> **MATERIAL PROVIDED**
(** [makeMetaHandler]: route on the ["action"] argument. *)
Definition makeMetaHandler (metaToolName : string)
    (handlers : gmap string ToolHandlerFunc) : ToolHandlerFunc :=
  λ ctx request w,
    match GetArguments request !! "action" with
    | None =>
        (w, (Some (NewToolResultError "missing required parameter: action"), None))
    | Some actionRaw =>
        let '(action, ok) := assertString actionRaw in
        if negb ok || bool_decide (action = "")
        then (w, (Some (NewToolResultError
                          "parameter 'action' must be a non-empty string"), None))
        else
          match (handlers !! action : option ToolHandlerFunc) with
          | None =>
              let available :=
                foldl (λ available k, available ++ [k]) []
                      (range_order w (dom handlers)) in
              (w, (Some (NewToolResultError
                           ("unknown action '" +:+ action +:+ "' for tool '" +:+
                            metaToolName +:+ "'. Available actions: " +:+
                            strings_Join available ", ")), None))
          | Some handler => handler ctx request w
          end
    end.

(** The three loops of [registerOneMetaTool]. *)

(** Lines 28-34: keep the actions allowed under the read-only flag. *)
Definition filterActions (readOnlyMode : bool) (actions : list metaAction)
    : list metaAction :=
  foldl (λ available a,
           if readOnlyMode && negb (action_readOnly a)
           then available
           else available ++ [a])
        [] actions.

(** Lines 41-46: the enum values, written by index into a slice of the
    length of [available], and the dispatch map, written by name. *)
Definition buildDispatch (s : PortainerMCPServer) (available : list metaAction)
    : list string * gmap string ToolHandlerFunc :=
  foldl (λ '(actionNames, handlers) '(i, a),
           (<[i := action_name a]> actionNames,
            <[action_name a := action_handler a s]> handlers))
        (replicate (length available) ""%string, ∅)
        (imap pair available).

(** Lines 51-57: scan until the first action that is not read-only. *)
Fixpoint allReadOnly (available : list metaAction) : bool :=
  match available with
  | [] => true
  | a :: rest => if negb (action_readOnly a) then false else allReadOnly rest
  end.

(** [registerOneMetaTool]. The Go function returns nothing and holds no
    [panic], assertion or exit: it either returns early or ends with the
    call of [AddTool]. Its model is a total function on the server. *)
Definition registerOneMetaTool (s : PortainerMCPServer) (def : metaToolDef)
    : PortainerMCPServer :=
  let available := filterActions (readOnly s) (def_actions def) in
  if bool_decide (length available = 0) then s
  else
    let '(actionNames, handlers) := buildDispatch s available in
    let annotation := def_annotation def in
    let annotation :=
      if allReadOnly available
      then {| Title := Title annotation;
              ReadOnlyHint := boolPtr true;
              DestructiveHint := boolPtr false;
              IdempotentHint := IdempotentHint annotation;
              OpenWorldHint := OpenWorldHint annotation |}
      else annotation in
    let tool :=
      NewTool (def_name def)
        [ WithDescription (def_description def);
          WithToolAnnotation annotation;
          WithString "action"
            [ mcp_Required;
              mcp_Description ("The operation to perform. Available actions: " +:+
                               strings_Join actionNames ", ");
              mcp_Enum actionNames ] ] in
    {| srv := AddTool (srv s) tool (makeMetaHandler (def_name def) handlers);
       readOnly := readOnly s |}.

(** The loop of [RegisterMetaTools], over any list of definitions. *)
Definition registerAll (s : PortainerMCPServer) (defs : list metaToolDef)
    : PortainerMCPServer :=
  foldl registerOneMetaTool s defs.

(** The dispatch table that [registerOneMetaTool] hands to
    [makeMetaHandler] for [def], and the enum values built with it. *)
Definition dispatchTable (s : PortainerMCPServer) (def : metaToolDef)
    : gmap string ToolHandlerFunc :=
  (buildDispatch s (filterActions (readOnly s) (def_actions def))).2.

Definition actionNamesOf (s : PortainerMCPServer) (def : metaToolDef)
    : list string :=
  (buildDispatch s (filterActions (readOnly s) (def_actions def))).1.
End Handler.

> **WHAT IS BEING ASKED**
Having read the entries above, set each one down again exactly.

> **SOLVED EXERCISE**
(** [makeMetaHandler]: route on the ["action"] argument. *)
Definition makeMetaHandler (metaToolName : string)
    (handlers : gmap string ToolHandlerFunc) : ToolHandlerFunc :=
  λ ctx request w,
    match GetArguments request !! "action" with
    | None =>
        (w, (Some (NewToolResultError "missing required parameter: action"), None))
    | Some actionRaw =>
        let '(action, ok) := assertString actionRaw in
        if negb ok || bool_decide (action = "")
        then (w, (Some (NewToolResultError
                          "parameter 'action' must be a non-empty string"), None))
        else
          match (handlers !! action : option ToolHandlerFunc) with
          | None =>
              let available :=
                foldl (λ available k, available ++ [k]) []
                      (range_order w (dom handlers)) in
              (w, (Some (NewToolResultError
                           ("unknown action '" +:+ action +:+ "' for tool '" +:+
                            metaToolName +:+ "'. Available actions: " +:+
                            strings_Join available ", ")), None))
          | Some handler => handler ctx request w
          end
    end.

(** The three loops of [registerOneMetaTool]. *)

(** Lines 28-34: keep the actions allowed under the read-only flag. *)
Definition filterActions (readOnlyMode : bool) (actions : list metaAction)
    : list metaAction :=
  foldl (λ available a,
           if readOnlyMode && negb (action_readOnly a)
           then available
           else available ++ [a])
        [] actions.

(** Lines 41-46: the enum values, written by index into a slice of the
    length of [available], and the dispatch map, written by name. *)
Definition buildDispatch (s : PortainerMCPServer) (available : list metaAction)
    : list string * gmap string ToolHandlerFunc :=
  foldl (λ '(actionNames, handlers) '(i, a),
           (<[i := action_name a]> actionNames,
            <[action_name a := action_handler a s]> handlers))
        (replicate (length available) ""%string, ∅)
        (imap pair available).

(** Lines 51-57: scan until the first action that is not read-only. *)
Fixpoint allReadOnly (available : list metaAction) : bool :=
  match available with
  | [] => true
  | a :: rest => if negb (action_readOnly a) then false else allReadOnly rest
  end.

(** [registerOneMetaTool]. The Go function returns nothing and holds no
    [panic], assertion or exit: it either returns early or ends with the
    call of [AddTool]. Its model is a total function on the server. *)
Definition registerOneMetaTool (s : PortainerMCPServer) (def : metaToolDef)
    : PortainerMCPServer :=
  let available := filterActions (readOnly s) (def_actions def) in
  if bool_decide (length available = 0) then s
  else
    let '(actionNames, handlers) := buildDispatch s available in
    let annotation := def_annotation def in
    let annotation :=
      if allReadOnly available
      then {| Title := Title annotation;
              ReadOnlyHint := boolPtr true;
              DestructiveHint := boolPtr false;
              IdempotentHint := IdempotentHint annotation;
              OpenWorldHint := OpenWorldHint annotation |}
      else annotation in
    let tool :=
      NewTool (def_name def)
        [ WithDescription (def_description def);
          WithToolAnnotation annotation;
          WithString "action"
            [ mcp_Required;
              mcp_Description ("The operation to perform. Available actions: " +:+
                               strings_Join actionNames ", ");
              mcp_Enum actionNames ] ] in
    {| srv := AddTool (srv s) tool (makeMetaHandler (def_name def) handlers);
       readOnly := readOnly s |}.

(** The loop of [RegisterMetaTools], over any list of definitions. *)
Definition registerAll (s : PortainerMCPServer) (defs : list metaToolDef)
    : PortainerMCPServer :=
  foldl registerOneMetaTool s defs.

(** The dispatch table that [registerOneMetaTool] hands to
    [makeMetaHandler] for [def], and the enum values built with it. *)
Definition dispatchTable (s : PortainerMCPServer) (def : metaToolDef)
    : gmap string ToolHandlerFunc :=
  (buildDispatch s (filterActions (readOnly s) (def_actions def))).2.

Definition actionNamesOf (s : PortainerMCPServer) (def : metaToolDef)
    : list string :=
  (buildDispatch s (filterActions (readOnly s) (def_actions def))).1.
End Handler.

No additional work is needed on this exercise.